Another important approach to find prostate cancer susceptibility genes has been to perform association studies in populations of men with and without prostate cancer, typically without regard to family history. These case control studies have been greatly aided by the increased understanding of the variability of the human genome sequence among different individuals and the concept that common diseases may be caused by common genetic variants in the population (65). Thus, by simply examining the frequency of polymorphic alleles, typically single-nucleotide polymorphisms, among cases and controls, associations between genes and disease risk can be rapidly assessed. A large number of genes involved in critical processes that occur in prostate cells, such as androgen action and metabolism, growth factor signaling, carcinogen detoxification, and DNA repair and inflammation, are being systematically evaluated in this fashion. Additionally, genome-wide association studies of prostate cancer involving thousands to millions of genetic markers are being contemplated and initiated (see http://cgems.nci.nih.gov/). These are likely to implicate a large number of genes as affecting prostate cancer risk.
A third approach has been to study the possible roles of genes responsible for other cancer-predisposing syndromes as prostate cancer susceptibility genes. This approach has revealed some interesting leads. The BRCA2 gene has been implicated in early onset prostate cancers (66), and both CHEK2 and NBS1, genes involved in breast cancer susceptibility and the Nijmegen breakage syndrome, have been found to be mutated in prostate cancer families in different study populations (67-69). That these three genes are all involved in DNA repair indicates that defects in the ability to repair damage to DNA and maintain genomic integrity predispose prostate epithelial cells, similar to many other cells in the body, to malignant transformation.
As a result of various epidemiological studies during the past four decades, a link between prostate and breast cancer etiology has been suspected for many years (70-72). However, an examination of a large number of prostate cancer families for other cancers (73) found only tumors of the central nervous system to be in significant excess; the number of breast cancer cases was not significantly elevated. Multiple studies have demonstrated an association between BRCA1 and BRCA2 mutations and increased risk of prostate cancer in mutation carriers (74-77). The most direct evidence for a role of BRCA2 comes from a study by Edwards et al. (66) showing that, in 263 men with diagnoses of prostate cancer who were at most 55 years of age, protein-truncating mutations were found in 2.3% and, notably, all of these mutations were clustered outside the ovarian cancer cluster region. The relative risk of developing prostate cancer by age 56 years from a deleterious germline BRCA2 mutation was 23-fold. This establishes BRCA2 as a bona fide prostate cancer susceptibility gene.

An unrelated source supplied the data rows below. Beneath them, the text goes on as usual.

(** X19: [OMAPDRI2ScheduleSwap] answers TRUE or FALSE.  The verdict [ncf] it
    works with is the answer of [canflip] for the drawable and the BO of
    the source buffer's pixmap, asked in the state the swap was scheduled
    in.  When the switch of the programming mode fails the function
    answers FALSE in the state the switch left.  Otherwise both buffers
    remember that verdict in [previous_canflip], no buffer changes its
    attachment or its pixmap, and a swap that cannot flip (the verdict is
    FALSE, or the screen was resized) answers TRUE and clears the resize
    flag. *)
Theorem schedule_swap_outcome (cl : Z) (pDraw pDstBuffer pSrcBuffer : positive)
    (fn dt r : Z) (s s' : server) :
  OMAPDRI2ScheduleSwap K E drmmode_scanout_from_drawable drmmode_scanout_set
    MAX_SCANOUTS OMAP_USE_PAGE_FLIP_EVENTS cl pDraw pDstBuffer pSrcBuffer
    fn dt s = Ret r s' ->
  exists c ncf ok s1 src sp,
    swap_prepare K E drmmode_scanout_from_drawable cl pDraw pDstBuffer
      pSrcBuffer fn dt s = Ret (c, ncf, ok) s1 /\
    bufs s !! pSrcBuffer = Some src /\
    load_pix (pPixmap src) s = Ret sp s /\
    canflip drmmode_scanout_from_drawable pDraw (priv_bo sp) s = Ret ncf s /\
    (r = TRUE \/ r = FALSE) /\
    (ok = 0 -> r = FALSE /\ s' = s1) /\
    (ok <> 0 ->
       previous_canflip <$> bufs s' !! pSrcBuffer = Some ncf /\
       previous_canflip <$> bufs s' !! pDstBuffer = Some ncf /\
       (forall q, pPixmap <$> bufs s' !! q = pPixmap <$> bufs s !! q) /\
       (forall q, attachment <$> bufs s' !! q = attachment <$> bufs s !! q) /\
       (ncf = 0 \/ has_resized s <> 0 -> r = TRUE /\ has_resized s' = FALSE)).
Proof.
  intros H. unfold OMAPDRI2ScheduleSwap in H. step_inv H.
  destruct a as [[c ncf] ok].
  destruct (swap_prepare_verdict _ _ _ _ _ _ _ _ _ _ _ Hstep)
    as (src & sp & Hsrc & Hsp & Hcan).
  exists c, ncf, ok, s0, src, sp.
  split; [reflexivity|].
  split; [exact Hsrc|]. split; [exact Hsp|]. split; [exact Hcan|].
  pose proof (swap_prepare_keeps_buffers _ _ _ _ _ _ _ _ _ Hstep) as Hfr.
  injection Hfr as Hbufs Hhr.
  destruct (ok =? 0) eqn:Eok.
  - apply Z.eqb_eq in Eok. injection H as <- <-.
    split; [right; reflexivity|]. split; [auto|]. intros Hne. contradiction.
  - apply Z.eqb_neq in Eok.
    split; [exact (swap_issue_boolean _ _ _ _ _ _ _ _ H)|].
    split; [intros Hz; contradiction|]. intros _.
    apply swap_issue_caches in H as (H1 & H2 & H3 & H4 & H5).
    rewrite Hbufs in H3, H4. rewrite Hhr in H5. auto.
Qed.

(** *** A swap that is copied *)

Lemma int32_add (x k : Z) : int32 (int32 x + k) = int32 (x + k).
Proof.
  unfold int32.
  replace ((x + 2 ^ 31) mod 2 ^ 32 - 2 ^ 31 + k + 2 ^ 31)
    with ((x + 2 ^ 31) mod 2 ^ 32 + k) by ring.
  rewrite Zplus_mod_idemp_l. f_equal. f_equal. ring.
Qed.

Furthermore, in an extensive study of other cancers in BRCA2 carriers from the Breast Cancer Linkage Consortium (78), a strong association with prostate cancer was seen (estimated relative risk [RR], 4.65; 95% CI, 3.48-6.22) for mutation carriers, particularly for men younger than 65 years of age (RR, 7.33). In support of both these findings, Warner et al. (79) determined the BRCA1 and BRCA2 status of 412 Ashkenazi Jewish women with breast cancer. The cumulative incidence of various cancers was assessed in first-degree relatives. The cumulative incidence of prostate cancer in the first-degree relatives of Ashkenazi Jewish women with breast cancer was 14.8% compared with 3.6% in the first-degree relatives of Ashkenazi Jewish women without breast cancer (p = 0.002). Interestingly, when the affected Ashkenazi Jewish women were divided into mutation carriers and noncarriers, the cumulative incidence rose to 34% in carriers and was 12.6% in noncarriers (p = 0.05). This cannot be caused by recall bias, because the family histories were recorded before the women knew of their mutation status. Although a study of multiplex Ashkenazi Jewish prostate cancer families did not find elevated rates of common mutations in either BRCA1 or BRCA2 (80), this study did not include early onset cases. Overall, although it seems likely that mutations in BRCA1 and BRCA2 increase risk for prostate cancer, particularly in the case of BRCA2 for early onset disease, the contribution of germline mutations in these genes to familial clustering of prostate cancer in general remains to be more fully determined. For example, mutation studies following up from recent linkage studies implicating chromosome 17q12-21 do not suggest that BRCA1 is responsible for the positive LOD scores (81,82). Further studies, most likely involving large combined data sets, will be required to more definitively assess the role of these important breast cancer susceptibility genes in prostate cancer risk.